■ Exercise prompt:
Lines containing the word "Some" in the data below: say how many, with no other text.

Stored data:
(* ===== verification/Http.v ===== *)
(** * Package [net/http]: headers, cookies, requests and responses

    The part of [net/http] (and [net/textproto], [net/url]) the program uses:
    canonical header keys, the header map, [Request.AddCookie] with its
    sanitizers, and the request and response values. *)

From Stdlib Require Import Ascii.
From Stdlib Require String.
From S2P Require Import Prelude GoStrings.

(** ** Headers *)

(** [textproto.validHeaderFieldByte]: the token bytes of RFC 7230. *)
Definition validHeaderFieldByte (c : ascii) : bool :=
  is_upper c || is_lower c || is_digit c ||
  bool_decide (c ∈ bytes "!#$%&'*+-.^_`|~").

(** One pass over a valid key: upper case at the start and after a hyphen,
    lower case elsewhere. *)
Fixpoint canonical_bytes (upper : bool) (l : list ascii) : list ascii :=
  match l with
  | [] => []
  | c :: l' =>
      (if upper then to_upper c else to_lower c) ::
      canonical_bytes (bool_decide (c = "-"%char)) l'
  end.

(** [http.CanonicalHeaderKey]: keys with an invalid byte are left as they are. *)
Definition CanonicalHeaderKey (s : string) : string :=
  if forallb validHeaderFieldByte (bytes s)
  then of_bytes (canonical_bytes true (bytes s)) else s.

(** [http.Header]: a map from keys to value lists. *)
Notation Header := (gmap string (list string)) (only parsing).

Definition Header_Add (h : Header) (key value : string) : Header :=
  let k := CanonicalHeaderKey key in <[k := default [] (h !! k) ++ [value]]> h.

Definition Header_Set (h : Header) (key value : string) : Header :=
  <[CanonicalHeaderKey key := [value]]> h.

(** [Header.Get]: the first value, or the empty string. *)
Definition Header_Get (h : Header) (key : string) : string :=
  default EmptyString (head (default [] (h !! CanonicalHeaderKey key))).

Definition Header_Del (h : Header) (key : string) : Header :=
  delete (CanonicalHeaderKey key) h.

(** ** Text of header values *)

(** [strings.Split(s, sep)] for a separator of one byte. *)
Fixpoint split_on (sep : ascii) (s : string) : list string :=
  match s with
  | EmptyString => [EmptyString]
  | String c s' =>
      if decide (c = sep) then EmptyString :: split_on sep s'
      else match split_on sep s' with
           | [] => [String c EmptyString]
           | t :: ts => String c t :: ts
           end
  end.

(** [strings.Cut(s, sep)] for a separator of one byte: before and after. *)
Definition Cut (s : string) (sep : ascii) : string * string :=
  match IndexByte s sep with
  | Some i => (take_string i s, drop_string (S i) s)
  | None => (s, EmptyString)
  end.

Definition is_space (c : ascii) : bool := bool_decide (c ∈ [" "; "009"; "010"; "013"]%char).

Fixpoint trim_left (l : list ascii) : list ascii :=
  match l with
  | c :: l' => if is_space c then trim_left l' else l
  | [] => []
  end.

(** [textproto.TrimString] *)
Definition TrimString (s : string) : string :=
  of_bytes (rev (trim_left (rev (trim_left (bytes s))))).

(** ** Cookies *)

Record Cookie := mkCookie { Cookie_Name : string; Cookie_Value : string }.

(** [sanitizeCookieName]: line breaks become hyphens. *)
Definition sanitizeCookieName (n : string) : string :=
  of_bytes ((λ c, if decide (c = "010"%char ∨ c = "013"%char) then "-"%char else c) <$> bytes n).

Definition validCookieValueByte (c : ascii) : bool :=
  let n := N_of_ascii c in
  ((32 <=? n) && (n <? 127))%N &&
  negb (bool_decide (c = "034"%char ∨ c = ";"%char ∨ c = "\"%char)).

(** [sanitizeCookieValue(v, false)]: invalid bytes are dropped; a value with a
    space or a comma is quoted. *)
Definition sanitizeCookieValue (v : string) : string :=
  let v' := of_bytes (filter (λ c, validCookieValueByte c = true) (bytes v)) in
  if decide (v' = EmptyString) then v'
  else if bool_decide (" "%char ∈ bytes v' ∨ ","%char ∈ bytes v')
  then String "034" v' +:+ String "034" EmptyString
  else v'.

(** [Request.AddCookie] on the request's header. *)
Definition AddCookie (h : Header) (c : Cookie) : Header :=
  let s := sanitizeCookieName (Cookie_Name c) +:+ "=" +:+ sanitizeCookieValue (Cookie_Value c) in
  let cur := Header_Get h "Cookie" in
  if decide (cur = EmptyString) then Header_Set h "Cookie" s
  else Header_Set h "Cookie" (cur +:+ "; " +:+ s).

(** [isToken] *)
Definition isToken (v : string) : bool :=
  negb (bool_decide (v = EmptyString)) && forallb validHeaderFieldByte (bytes v).

Definition dquote : string := String "034" EmptyString.

(** [parseCookieValue(raw, true)]: a pair of quotes is stripped; [None] when a
    byte is not valid. *)
Definition parseCookieValue (raw : string) : option string :=
  let raw' :=
    if (1 <? String.length raw) && HasPrefix raw dquote && HasSuffix raw dquote
    then take_string (String.length raw - 2) (drop_string 1 raw) else raw in
  if forallb validCookieValueByte (bytes raw') then Some raw' else None.

(** One part of a Cookie line in [readCookies]. *)
Definition read_cookie (name part : string) : option Cookie :=
  let '(n, v) := Cut (TrimString part) "=" in
  let n' := TrimString n in
  if isToken n' && bool_decide (n' = name) then mkCookie n' <$> parseCookieValue v else None.

Definition readCookies (h : gmap string (list string)) (name : string) : list Cookie :=
  default [] (h !! "Cookie") ≫= λ line, omap (read_cookie name) (split_on ";" (TrimString line)).

(** ** URLs, requests and responses *)

Record URL := mkURL {
  URL_Scheme : string; URL_Host : string; URL_Path : string; URL_RawQuery : string }.

Record Request := mkRequest {
  Request_Method : string;
  Request_URL : URL;
  Request_Header : gmap string (list string);
  Request_Host : string;
  Request_RemoteAddr : string;
  Request_Body : string }.

(** A response as the transport delivers it: the body is the sequence of
    chunks its reader returns, and whether reading ends in an error; the names
    of the announced trailers come with the header (in the order a range over
    the map has them), the trailers are known when the body has been read. *)
Record Response := mkResponse {
  Response_StatusCode : Z;
  Response_Header : gmap string (list string);
  Response_Body : list string;
  Response_BodyFails : bool;
  Response_Announced : list string;
  Response_Trailer : gmap string (list string) }.

Definition StatusSwitchingProtocols : Z := 101.
Definition StatusOK : Z := 200.
Definition StatusCreated : Z := 201.
Definition StatusNoContent : Z := 204.
Definition StatusMovedPermanently : Z := 301.
Definition StatusSeeOther : Z := 303.
Definition StatusBadRequest : Z := 400.
Definition StatusUnauthorized : Z := 401.
Definition StatusMethodNotAllowed : Z := 405.
Definition StatusConflict : Z := 409.
Definition StatusForbidden : Z := 403.
Definition StatusNotFound : Z := 404.
Definition StatusGone : Z := 410.
Definition StatusInternalServerError : Z := 500.
Definition StatusBadGateway : Z := 502.
Definition StatusServiceUnavailable : Z := 503.

(** [http.Request.UserAgent] *)
Definition Request_UserAgent (r : Request) : string :=
  Header_Get (Request_Header r) "User-Agent".

(** [http.Request.Cookie] for a name that is not empty; [None] is
    [http.ErrNoCookie]. *)
Definition Request_Cookie (r : Request) (name : string) : option Cookie :=
  head (readCookies (Request_Header r) name).

(** ** Lemmas *)

Lemma Header_Add_lookup h k v :
  Header_Add h k v !! CanonicalHeaderKey k =
  Some (default [] (h !! CanonicalHeaderKey k) ++ [v]).
Proof. unfold Header_Add. by rewrite lookup_insert_eq. Qed.

Lemma Header_Add_lookup_ne h k v k' :
  k' ≠ CanonicalHeaderKey k → Header_Add h k v !! k' = h !! k'.
Proof. intros. unfold Header_Add. by rewrite lookup_insert_ne. Qed.

Lemma Header_Del_lookup h k : Header_Del h k !! CanonicalHeaderKey k = None.
Proof. apply lookup_delete_eq. Qed.

Lemma Header_Del_lookup_ne h k k' :
  k' ≠ CanonicalHeaderKey k → Header_Del h k !! k' = h !! k'.
Proof. intros. by apply lookup_delete_ne. Qed.

Lemma Header_Set_lookup h k v : Header_Set h k v !! CanonicalHeaderKey k = Some [v].
Proof. apply lookup_insert_eq. Qed.

Lemma Header_Set_lookup_ne h k v k' :
  k' ≠ CanonicalHeaderKey k → Header_Set h k v !! k' = h !! k'.
Proof. intros. by apply lookup_insert_ne. Qed.

Lemma AddCookie_lookup_ne h c k :
  k ≠ "Cookie" → AddCookie h c !! k = h !! k.
Proof.
  intros Hk. unfold AddCookie. case_decide; by rewrite Header_Set_lookup_ne.
Qed.

(** *** Splitting *)

Lemma split_on_none sep s : sep ∉ bytes s → split_on sep s = [s].
Proof.
  induction s as [|c s IH]; simpl; [done|]. intros [Hc Hs]%not_elem_of_cons.
  rewrite decide_False by congruence. by rewrite IH.
Qed.

Lemma split_on_app sep s t : sep ∉ bytes s → split_on sep (s +:+ String sep t) = s :: split_on sep t.
Proof.
  induction s as [|c s IH]; [by intros; simpl; rewrite decide_True|].
  intros [Hc Hs]%not_elem_of_cons. rewrite string_app_cons. simpl.
  rewrite decide_False by congruence. by rewrite IH.
Qed.

Lemma Cut_app s c t : c ∉ bytes s → Cut (s +:+ String c t) c = (s, t).
Proof.
  intros Hc. unfold Cut. rewrite IndexByte_app by done. rewrite take_string_app. f_equal.
  replace (s +:+ String c t) with ((s +:+ String c EmptyString) +:+ t) by by rewrite string_app_assoc.
  replace (S (String.length s)) with (String.length (s +:+ String c EmptyString)).
  - apply drop_string_app.
  - rewrite string_length_app. simpl. lia.
Qed.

■ Result of this task:
4